The concentration of NVIDIA GPU manufacturing at TSMC in Taiwan creates a single-point geographic risk that is widely acknowledged in the US defense and technology policy communities. All H100, H200, A100, L40S, and B100/B200 chips depend on TSMC's CoWoS packaging capacity, which is fully committed through 2026 based on industry reports. There is currently no alternative manufacturing pathway for advanced NVIDIA GPUs. The Taiwan Section 122 tariff rate of 10% is materially lower than the China Section 301 + Section 122 rate of 60%, meaning any hypothetical shift of production to China would sharply increase the landed cost of GPUs in the US market.
NVIDIA's AI chips are subject to US Bureau of Industry and Security (BIS) export controls under the EAR, with the H100, H200, and A800 included in controlled categories requiring export licenses for shipment to certain countries including China. For US importers, the primary compliance obligation is accurate HTS classification and COO declaration on CBP Form 7501. However, re-export compliance is a parallel requirement: entities purchasing NVIDIA AI chips for subsequent sale or transfer must review EAR §742.6 and the Entity List prior to any transaction. The combination of import duty (10% on Taiwan COO) and export control licensing requirements makes NVIDIA AI accelerator procurement one of the more compliance-intensive categories in electronics sourcing.

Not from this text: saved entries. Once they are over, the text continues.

(** * likec4-llm: the firewall-rule pipeline

    A shallow embedding of [generate_table.py] (the static path) and
    [mcp_client.py] (the live path), and the properties of the
    specification that are settled on it; then of the two scripts that
    write models, [generate_models.py] and [edit_c4_model.py].

    Python values are the values [json.load] builds: [None], booleans,
    integers, strings, lists and string-keyed dictionaries.  A [str] is a
    [string] whose characters are the code points below 256; JSON reals
    are not part of the model.  A dictionary is an association list in
    insertion order, with pairwise distinct keys.  Texts that are
    printed or written to a file are texts the encoding in use accepts:
    output fails where a file is opened, not where it is written. *)

From Stdlib Require Import String Ascii List ZArith NArith Bool Lia.
From Stdlib Require Import DecimalString DecimalZ.
From Stdlib Require DecimalFacts DecimalPos.
Import ListNotations.

Open Scope string_scope.
Open Scope Z_scope.

Local Set Warnings "-register-all".

(** ** Python values *)

Inductive json : Type :=
| JNull
| JBool (b : bool)
| JInt (z : Z)
| JStr (s : string)
| JArr (l : list json)
| JObj (m : list (string * json)).

Definition dict := list (string * json).

(** [type(v).__name__] *)
Definition type_name (v : json) : string :=
  match v with
  | JNull => "NoneType"
  | JBool _ => "bool"
  | JInt _ => "int"
  | JStr _ => "str"
  | JArr _ => "list"
  | JObj _ => "dict"
  end.

(** [bool(v)]: what [if v] and [not v] test. *)
Definition truthy (v : json) : bool :=
  match v with
  | JNull => false
  | JBool b => b
  | JInt z => negb (z =? 0)
  | JStr s => negb (s =? "")%string
  | JArr l => match l with [] => false | _ => true end
  | JObj m => match m with [] => false | _ => true end
  end.

Definition hashable (v : json) : bool :=
  match v with
  | JArr _ | JObj _ => false
  | _ => true
  end.

(** [a == b] on hashable values: [True == 1] and [False == 0]; a string
    equals only the same string. *)
Definition key_eqb (a b : json) : bool :=
  match a, b with
  | JNull, JNull => true
  | JBool x, JBool y => Bool.eqb x y
  | JInt x, JInt y => x =? y
  | JBool x, JInt y | JInt y, JBool x => y =? (if x then 1 else 0)
  | JStr x, JStr y => (x =? y)%string
  | _, _ => false
  end.

(** *** Dictionaries *)

Fixpoint dict_get (k : string) (m : dict) : option json :=
  match m with
  | [] => None
  | (k', v) :: m' => if (k =? k')%string then Some v else dict_get k m'
  end.

Definition dict_keys (m : dict) : list string := map fst m.

(** [m[k] = v]: an existing key keeps its place. *)
Fixpoint dict_set (k : string) (v : json) (m : dict) : dict :=
  match m with
  | [] => [(k, v)]
  | (k', v') :: m' =>
      if (k =? k')%string then (k', v) :: m' else (k', v') :: dict_set k v m'
  end.

(** *** Sets of hashable values *)

Definition pyset := list json.

Definition set_mem (x : json) (s : pyset) : bool := existsb (key_eqb x) s.

Definition set_add (x : json) (s : pyset) : pyset :=
  if set_mem x s then s else (s ++ [x])%list.

(** ** Exceptions *)

(** An exception: an instance of a class that derives from [Exception],
    with the name of the class and the text [str(e)].  The interrupts of
    the interpreter ([KeyboardInterrupt], [SystemExit]) are no failure of
    a stage and are not part of the model. *)
Record exn : Type := mk_exn { exn_class : string; exn_msg : string }.

Inductive result (A : Type) : Type :=
| Ok (a : A)
| Raise (e : exn).
Arguments Ok {A} a.
Arguments Raise {A} e.

Definition bind {A B} (r : result A) (f : A -> result B) : result B :=
  match r with
  | Ok a => f a
  | Raise e => Raise e
  end.

Notation "x <- r ;; k" := (bind r (fun x => k))
  (at level 61, r at next level, right associativity).

Definition AttributeError (v : json) (attr : string) : exn :=
  mk_exn "AttributeError"
    ("'" ++ type_name v ++ "' object has no attribute '" ++ attr ++ "'").

Definition Unhashable (v : json) : exn :=
  mk_exn "TypeError" ("unhashable type: '" ++ type_name v ++ "'").

Definition NotIterable (v : json) : exn :=
  mk_exn "TypeError" ("'" ++ type_name v ++ "' object is not iterable").

(** [v.get(k, default)] *)
Definition py_get (v : json) (k : string) (default : json) : result json :=
  match v with
  | JObj m => Ok (match dict_get k m with Some x => x | None => default end)
  | _ => Raise (AttributeError v "get")
  end.

(** [v.items()] *)
Definition py_items (v : json) : result (list (string * json)) :=
  match v with
  | JObj m => Ok m
  | _ => Raise (AttributeError v "items")
  end.

(** [s.add(x)] *)
Definition py_set_add (x : json) (s : pyset) : result pyset :=
  if hashable x then Ok (set_add x s) else Raise (Unhashable x).

(** [for x in v]: the items a loop over [v] visits. *)
Definition py_iter (v : json) : result (list json) :=
  match v with
  | JArr l => Ok l
  | JObj m => Ok (map (fun kv => JStr (fst kv)) m)
  | JStr s =>
      Ok (map (fun c => JStr (String c EmptyString)) (list_ascii_of_string s))
  | _ => Raise (NotIterable v)
  end.

(** ** Text *)

Definition nl : string := String "010"%char EmptyString.
Definition dquote : ascii := "034"%char.
Definition squote : ascii := "039"%char.
Definition backslash : ascii := "092"%char.

(** [str(z)] for an integer. *)
Definition string_of_Z (z : Z) : string :=
  DecimalString.NilZero.string_of_int (Z.to_int z).

Definition hex_digit (n : N) : ascii :=
  match n with
  | 0%N => "0" | 1%N => "1" | 2%N => "2" | 3%N => "3" | 4%N => "4"
  | 5%N => "5" | 6%N => "6" | 7%N => "7" | 8%N => "8" | 9%N => "9"
  | 10%N => "a" | 11%N => "b" | 12%N => "c" | 13%N => "d" | 14%N => "e"
  | _ => "f"
  end%char.

(** The two lower-case hexadecimal digits of a character's code point. *)
Definition hex2 (c : ascii) : string :=
  let n := N_of_ascii c in
  String (hex_digit (n / 16)) (String (hex_digit (n mod 16)) EmptyString).

Fixpoint contains_char (c : ascii) (s : string) : bool :=
  match s with
  | EmptyString => false
  | String d s' => Ascii.eqb c d || contains_char c s'
  end.

(** [c.isprintable()] below 256. *)
Definition isprintable (c : ascii) : bool :=
  let n := N_of_ascii c in
  ((32 <=? n) && (n <=? 126) || (161 <=? n) && negb (n =? 173))%N.

(** [c.isspace()] below 256. *)
Definition isspace (c : ascii) : bool :=
  let n := N_of_ascii c in
  ((9 <=? n) && (n <=? 13) || (28 <=? n) && (n <=? 32)
   || (n =? 133) || (n =? 160))%N.

Fixpoint lstrip (s : string) : string :=
  match s with
  | EmptyString => EmptyString
  | String c s' => if isspace c then lstrip s' else s
  end.

Definition string_rev (s : string) : string :=
  string_of_list_ascii (rev (list_ascii_of_string s)).

(** [s.strip()] *)
Definition strip (s : string) : string :=
  string_rev (lstrip (string_rev (lstrip s))).

(** [repr(s)] for a string: single quotes unless the string has a single
    quote and no double quote. *)
Definition repr_char (quote c : ascii) : string :=
  if Ascii.eqb c quote || Ascii.eqb c backslash then
    String backslash (String c EmptyString)
  else if Ascii.eqb c "009" then "\t"
  else if Ascii.eqb c "010" then "\n"
  else if Ascii.eqb c "013" then "\r"
  else if isprintable c then String c EmptyString
  else "\x" ++ hex2 c.

Fixpoint repr_chars (quote : ascii) (s : string) : string :=
  match s with
  | EmptyString => EmptyString
  | String c s' => repr_char quote c ++ repr_chars quote s'
  end.

Definition repr_str (s : string) : string :=
  let quote :=
    if contains_char squote s && negb (contains_char dquote s)
    then dquote else squote in
  String quote (repr_chars quote s ++ String quote EmptyString).

(** [repr(v)] *)
Fixpoint py_repr (v : json) : string :=
  match v with
  | JNull => "None"
  | JBool true => "True"
  | JBool false => "False"
  | JInt z => string_of_Z z
  | JStr s => repr_str s
  | JArr l => "[" ++ String.concat ", " (map py_repr l) ++ "]"
  | JObj m =>
      "{" ++ String.concat ", "
               (map (fun kv => let '(k, x) := kv in
                               repr_str k ++ ": " ++ py_repr x) m) ++ "}"
  end.

(** [str(v)], which is what an f-string field [{v}] inserts. *)
Definition py_str (v : json) : string :=
  match v with
  | JStr s => s
  | _ => py_repr v
  end.

(** [f"| {a} | {b} | {c} | {d} |"], the line of a table both paths
    write, on the texts of its fields. *)
Definition format_row (cells : list string) : string :=
  "| " ++ String.concat " | " cells ++ " |".

(** ** json.dumps(v, indent=2) *)

(** One character inside a JSON string, with [ensure_ascii] on. *)
Definition escape_char (c : ascii) : string :=
  let n := N_of_ascii c in
  if Ascii.eqb c dquote then String backslash (String dquote EmptyString)
  else if Ascii.eqb c backslash then
    String backslash (String backslash EmptyString)
  else if (n =? 8)%N then "\b"
  else if (n =? 12)%N then "\f"
  else if (n =? 10)%N then "\n"
  else if (n =? 13)%N then "\r"
  else if (n =? 9)%N then "\t"
  else if ((32 <=? n) && (n <=? 126))%N then String c EmptyString
  else "\u00" ++ hex2 c.

Fixpoint escape_chars (s : string) : string :=
  match s with
  | EmptyString => EmptyString
  | String c s' => escape_char c ++ escape_chars s'
  end.

Definition encode_string (s : string) : string :=
  String dquote (escape_chars s ++ String dquote EmptyString).

Fixpoint spaces (n : nat) : string :=
  match n with
  | O => EmptyString
  | S n' => String " " (spaces n')
  end.

(** A line break followed by the indentation of nesting depth [level]. *)
Definition newline_indent (level : nat) : string :=
  nl ++ spaces (2 * level).
(** * GaiaLab hit detection: a shallow embedding of [hits/hitdetector.py]
      and [hits/noiseremoval/lowpass.py]

    The detectors work on pandas data frames whose cells are float64
    values.  Here a frame is a list of rows, every row carrying its index
    label, and a float cell is an exact rational ([Q]): rounding, NaN and
    infinities are outside the model.  The low-pass filter needs [pi] and
    [exp], so its module works over the real numbers ([R]).

    Python exceptions are values of [result]; a function that cannot raise
    returns a plain value. *)

From Stdlib Require Import List ZArith QArith Qabs Qround Bool Lia Arith.
From Stdlib Require Import Permutation SetoidList Sorted.
From Stdlib Require String.
From Stdlib Require Import Reals Lra.
Import ListNotations.

(** ** Exceptions *)

Inductive exn : Type :=
| IndexError
| KeyError
| ValueError.

Inductive result (A : Type) : Type :=
| Ok (a : A)
| Raise (e : exn).
Arguments Ok {A} a.
Arguments Raise {A} e.

Definition rbind {A B} (c : result A) (k : A -> result B) : result B :=
  match c with
  | Ok a => k a
  | Raise e => Raise e
  end.

(** Order-preserving sub-sequences of a list. *)
Inductive subseq {A : Type} : list A -> list A -> Prop :=
| subseq_nil : subseq [] []
| subseq_skip x l1 l2 : subseq l1 l2 -> subseq l1 (x :: l2)
| subseq_keep x l1 l2 : subseq l1 l2 -> subseq (x :: l1) (x :: l2).

Module Detector.

Local Open Scope Q_scope.

(** ** Data model *)

(** One line of a data frame: the index label, the three telemetry columns
    and the derived columns ([None] while the column does not exist). *)
Record row : Type := mkRow {
  idx : Z;
  obmt : Q;
  rate : Q;
  w1_rate : Q;
  grad : option Q;
  anomaly : option bool;
  hits : option bool
}.

Definition frame : Type := list row.

(** The table of detected events ([anomaly_df]): index label and quantized
    [obmt]. *)
Definition event : Type := (Z * Q)%type.
Definition events : Type := list event.

(** [working_df[col] = values], one row at a time. *)
Definition set_anomaly (b : bool) (r : row) : row :=
  mkRow (idx r) (obmt r) (rate r) (w1_rate r) (grad r) (Some b) (hits r).

Definition set_grad (g : Q) (r : row) : row :=
  mkRow (idx r) (obmt r) (rate r) (w1_rate r) (Some g) (anomaly r) (hits r).

Definition set_hits (h : option bool) (r : row) : row :=
  mkRow (idx r) (obmt r) (rate r) (w1_rate r) (grad r) (anomaly r) h.

(** The telemetry sample of a row, without the derived columns. *)
Definition sample (r : row) : Z * Q * Q * Q :=
  (idx r, obmt r, rate r, w1_rate r).

(** ** numpy and pandas primitives *)

Definition Qlt_bool (x y : Q) : bool := negb (Qle_bool y x).

(** [np.floor(times * n) / n] on one value. *)
Definition quantize (n : Q) (t : Q) : Q := inject_Z (Qfloor (t * n)) / n.

(** [np.diff]. *)
Fixpoint np_diff (l : list Q) : list Q :=
  match l with
  | a :: (b :: _) as l' => (b - a) :: np_diff l'
  | _ => []
  end.

(** [working_df['anomaly'] == True] as a row mask. *)
Definition is_anomaly (r : row) : bool :=
  match anomaly r with
  | Some true => true
  | _ => false
  end.

(** [DataFrame.drop_duplicates(subset='obmt')]: a row is kept when its
    [obmt] has not been seen on an earlier row. *)
Fixpoint drop_duplicates_from (seen : list Q) (l : events) : events :=
  match l with
  | [] => []
  | e :: l' =>
      if existsb (Qeq_bool (snd e)) seen
      then drop_duplicates_from seen l'
      else e :: drop_duplicates_from (snd e :: seen) l'
  end.

Definition drop_duplicates (l : events) : events := drop_duplicates_from [] l.

(** Two events fall in the same quantization bucket. *)
Definition same_bucket (a b : event) : Prop := snd a == snd b.

(** [df.loc[labels]] with a list of labels: the rows carrying each label,
    in the order of the labels; a label that is absent is a [KeyError]. *)
Fixpoint loc (df : frame) (labels : list Z) : result frame :=
  match labels with
  | [] => Ok []
  | l :: ls =>
      match filter (fun r => Z.eqb (idx r) l) df with
      | [] => Raise KeyError
      | rows => rbind (loc df ls) (fun rest => Ok (rows ++ rest))
      end
  end.

Section Detectors.

(** [hits.misc.sort_data], the decorator of the three detectors, and
    pandas' [sort_values('obmt')] are not part of the sources at hand: both
    are parameters.  What the decorator hands to the decorated function is
    [sort_data df]. *)
Variable sort_data : frame -> frame.
Variable sort_values : frame -> frame.

(** *** identify_anomaly *)

Definition anomaly_flag (anomaly_threshold : Q) (r : row) : bool :=
  Qle_bool anomaly_threshold (Qabs (rate r - w1_rate r)).

Definition identify_anomaly_body (df : frame) (anomaly_threshold : Q)
  : frame * events :=
  let working_df := map (fun r => set_anomaly (anomaly_flag anomaly_threshold r) r) df in
  let times := map obmt (filter is_anomaly working_df) in
  let indices := map idx (filter is_anomaly working_df) in
  let anomaly_df := combine indices (map (quantize 10) times) in
  (working_df, drop_duplicates anomaly_df).

(** The function as decorated.  Under [@jit] numba runs the body in object
    mode, that is, as Python runs it: the value returned is the body's.
    The warning numba emits when it compiles is an effect, kept in the
    world of [Store]. *)
Definition identify_anomaly (df : frame) (anomaly_threshold : Q)
  : frame * events :=
  identify_anomaly_body (sort_data df) anomaly_threshold.

(** *** identify_through_gradient *)

(** [abs] of a boolean column: numpy returns the booleans unchanged. *)
Definition abs_bool (b : bool) : bool := b.

(** [working_df[col] = values] with a plain list: the list must be as long
    as the frame, or pandas raises [ValueError].  (For a frame without
    rows pandas re-indexes the frame by the list and pads the other
    columns with NaN; the model has no NaN cell, and reports that case by
    the same [ValueError].) *)
Definition assign_column {A : Type} (set : A -> row -> row)
  (df : frame) (values : list A) : result frame :=
  if Nat.eqb (length values) (length df)
  then Ok (map (fun vr => set (fst vr) (snd vr)) (combine values df))
  else Raise ValueError.

(** [abs(working_df['grad'] >= gradient_threshold)] on one row: the
    comparison first, then [abs] of its boolean.  The column [grad] has
    just been assigned when this is used. *)
Definition grad_flag (gradient_threshold : Q) (r : row) : bool :=
  match grad r with
  | Some g => abs_bool (Qle_bool gradient_threshold g)
  | None => false
  end.

Definition deviation (r : row) : Q := rate r - w1_rate r.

NVIDIA's Blackwell architecture (B100, B200, GB200) is manufactured using TSMC's 4NP process in Taiwan and assembled using NVLink Switch systems and NVL72 rack-scale configurations. The per-rack cost of a GB200 NVL72 system exceeds $3 million at list price. At 10% Section 122, the duty on a single rack import would exceed $300,000. Data center operators and system integrators should model Section 122 duty into their total cost of ownership calculations and consult with licensed customs brokers regarding the classification of complete rack-scale AI systems (which may qualify for different HTS treatment as complete systems versus component-level entries).